Xi Cassiopeiae

Observation data Epoch J2000.0 Equinox J2000.0 (ICRS)
- Constellation: Cassiopeia
- Right ascension: 00^{h} 42^{m} 03.892^{s}
- Declination: +50° 30′ 45.12″
- Apparent magnitude (V): +4.81

Characteristics
- Spectral type: B2.5 V or B3 IV
- U−B color index: −0.60
- B−V color index: −0.11

Astrometry
- Radial velocity (R_{v}): −10.6±7.4 km/s
- Proper motion (μ): RA: +16.126 mas/yr Dec.: −6.050 mas/yr
- Parallax (π): 2.9022±0.2368 mas
- Distance: 1,120 ± 90 ly (340 ± 30 pc)
- Absolute magnitude (M_{V}): −0.42

Orbit
- Period (P): 940.2 d
- Eccentricity (e): 0.4
- Periastron epoch (T): 2441738 JD
- Argument of periastron (ω) (secondary): 119°
- Semi-amplitude (K_{1}) (primary): 11.90 km/s

Details
- Mass: 10.1±0.1 M_{☉}
- Radius: 4.5 R_{☉}
- Luminosity: 2,873 L_{☉}
- Surface gravity (log g): 3.571±0.032 cgs
- Temperature: 15,585±250 K
- Rotational velocity (v sin i): 139±7 km/s
- Age: 19 Myr
- Other designations: ξ Cas, 19 Cas, BD+49°164, FK5 2046, HD 3901, HIP 3300, HR 179, SAO 21637

Database references
- SIMBAD: data

= Xi Cassiopeiae =

Binary star in the constellation Cassiopeia

Xi Cassiopeiae is a blue-white hued binary star system in the northern constellation of Cassiopeia. Its name is a Bayer designation that is Latinized from ξ Cassiopeiae, and abbreviated or ξ Cas. This system has an apparent visual magnitude of +4.81 and thus is faintly visible to the naked eye. Based upon an annual parallax shift of 2.90 mas as seen from Earth, this system is located roughly 1120 ly from the Sun. At that distance, the visual magnitude of the system is diminished by an extinction factor of 0.20 due to interstellar dust. It is advancing in the general direction of the Sun with a radial velocity of roughly −10.6 km/s.
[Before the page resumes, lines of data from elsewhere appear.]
Lemma other_slices_rejected_keep_cache_witness :
  TransactionsSlice.reducer TransactionsSlice.initialState
    (TransactionsSlice.deleteTransaction_rejected "Failed to delete transaction.")
  = {| TransactionsSlice.transactions := [];
       TransactionsSlice.transaction := None;
       TransactionsSlice.monthlySummary := [];
       TransactionsSlice.loading := false;
       TransactionsSlice.error := Some "Failed to delete transaction." |} /\
  GoalsSlice.reducer Examples.goals_state
    (GoalsSlice.getGoals_rejected "Failed to fetch goals.")
  = ({| Goals.goals := Goals.goals Examples.goals_state;
        Goals.goal := Goals.goal Examples.goals_state;
        Goals.loading := false;
        Goals.error := Some "Failed to fetch goals." |}, []).
Proof.
  exact (other_slices_rejected_keep_cache TransactionsSlice.initialState
           (TransactionsSlice.deleteTransaction_rejected
              "Failed to delete transaction.")
           "Failed to delete transaction."
           Examples.goals_state
           (GoalsSlice.getGoals_rejected "Failed to fetch goals.")
           "Failed to fetch goals." eq_refl eq_refl).
Defined.

(** An edited transaction keeps, at its place in the list, the category
    name that was cached, while its category id, amount, type and other
    fields become the payload's; a transaction with another id is
    untouched. *)
Theorem update_transaction_keeps_category_name
  (state : TransactionsSlice.TransactionsState)
  (payload : TransactionsSlice.Transaction)
  (i : nat) (t : TransactionWithCategory) :
  nth_error (TransactionsSlice.transactions state) i = Some t ->
  exists t',
    nth_error
      (TransactionsSlice.transactions
         (TransactionsSlice.reducer state
            (TransactionsSlice.updateTransaction_fulfilled payload))) i
    = Some t' /\
    category_name t' = category_name t /\
    (strict_eq (id t) (TransactionsSlice.t_id payload) = true ->
     category_id t' = TransactionsSlice.t_category_id payload /\
     amount t' = TransactionsSlice.t_amount payload /\
     type t' = TransactionsSlice.t_type payload /\
     t' = TransactionsSlice.with_category payload (category_name t)) /\
    (strict_eq (id t) (TransactionsSlice.t_id payload) = false -> t' = t).
Proof.
  intros Hi.
  cbn [TransactionsSlice.reducer TransactionsSlice.transactions].
  rewrite nth_error_map, Hi. cbn [option_map].
  eexists. split; [reflexivity|].
  destruct (strict_eq (id t) (TransactionsSlice.t_id payload));
    repeat split; discriminate.
Qed.

End SlicesProofs.

(** ** Where the store divides *)

Module DivisionProofs.

(** In the investments slice only [updateInvestment.fulfilled] divides: once
    for every cached position the payload names, each time by
    [quantity * avg_buy_price] of the payload, whatever its value; every
    other action divides nothing. *)
Theorem divisions_of_the_investments_slice
  (state : Investments.InvestmentsState) (action : Investments.Action) :
  divisors (Investments.reducer state action)
  = match action with
    | Investments.updateInvestment_fulfilled payload =>
        map (fun _ => Investments.quantity payload
                      * Investments.avg_buy_price payload)
            (filter (fun e => strict_eq (Investments.id (Investments.base e))
                                        (Investments.id payload))
                    (Investments.portfolioWithMarketData state))
    | _ => []
    end.
Proof.
  destruct action; try reflexivity.
  apply InvestmentsProofs.update_divisors.
Qed.
Definition with_conn (w : PostgresWriter) (up unavailable : bool)
  : PostgresWriter :=
  mkWriter (batch_size w) (queue_max w) (queue_flush_pct w) (default_dir w)
           (q w) (_alive w) up (_disk_cache w) unavailable
           (_draining_cache w) (count_enqueued w) (count_written w)
           (count_dropped w) (count_cached w) (count_cache_recovered w)
           (batch w) (pg_rows w).

Definition with_draining (w : PostgresWriter) (d : bool) : PostgresWriter :=
  mkWriter (batch_size w) (queue_max w) (queue_flush_pct w) (default_dir w)
           (q w) (_alive w) (_conn w) (_disk_cache w) (_db_unavailable w)
           d (count_enqueued w) (count_written w)
           (count_dropped w) (count_cached w) (count_cache_recovered w)
           (batch w) (pg_rows w).

Definition with_alive (w : PostgresWriter) (a : bool) : PostgresWriter :=
  mkWriter (batch_size w) (queue_max w) (queue_flush_pct w) (default_dir w)
           (q w) a (_conn w) (_disk_cache w) (_db_unavailable w)
           (_draining_cache w) (count_enqueued w) (count_written w)
           (count_dropped w) (count_cached w) (count_cache_recovered w)
           (batch w) (pg_rows w).

(** [count_enqueued += 1]. *)
Definition add_enqueued (w : PostgresWriter) : PostgresWriter :=
  mkWriter (batch_size w) (queue_max w) (queue_flush_pct w) (default_dir w)
           (q w) (_alive w) (_conn w) (_disk_cache w) (_db_unavailable w)
           (_draining_cache w) (count_enqueued w + 1) (count_written w)
           (count_dropped w) (count_cached w) (count_cache_recovered w)
           (batch w) (pg_rows w).

(** [count_dropped += n]. *)
Definition add_dropped (w : PostgresWriter) (n : Z) : PostgresWriter :=
  mkWriter (batch_size w) (queue_max w) (queue_flush_pct w) (default_dir w)
           (q w) (_alive w) (_conn w) (_disk_cache w) (_db_unavailable w)
           (_draining_cache w) (count_enqueued w) (count_written w)
           (count_dropped w + n) (count_cached w) (count_cache_recovered w)
           (batch w) (pg_rows w).

(** [count_cached += n]. *)
Definition add_cached (w : PostgresWriter) (n : Z) : PostgresWriter :=
  mkWriter (batch_size w) (queue_max w) (queue_flush_pct w) (default_dir w)
           (q w) (_alive w) (_conn w) (_disk_cache w) (_db_unavailable w)
           (_draining_cache w) (count_enqueued w) (count_written w)
           (count_dropped w) (count_cached w + n) (count_cache_recovered w)
           (batch w) (pg_rows w).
This is a single-lined spectroscopic binary star system with an orbital period of 940.2 days and an eccentricity of 0.4. The visible component has the spectrum of a B-type main-sequence star with a stellar classification of B2.5 V. It has an estimated 10.1 times the mass of the Sun and around 4.5 times the Sun's radius. At the age of 19 million years, it has a high rate of rotation with a projected rotational velocity of about 139 km/s. The star is radiating 2,873 times the Sun's luminosity from its photosphere at an effective temperature of around 15,585 K.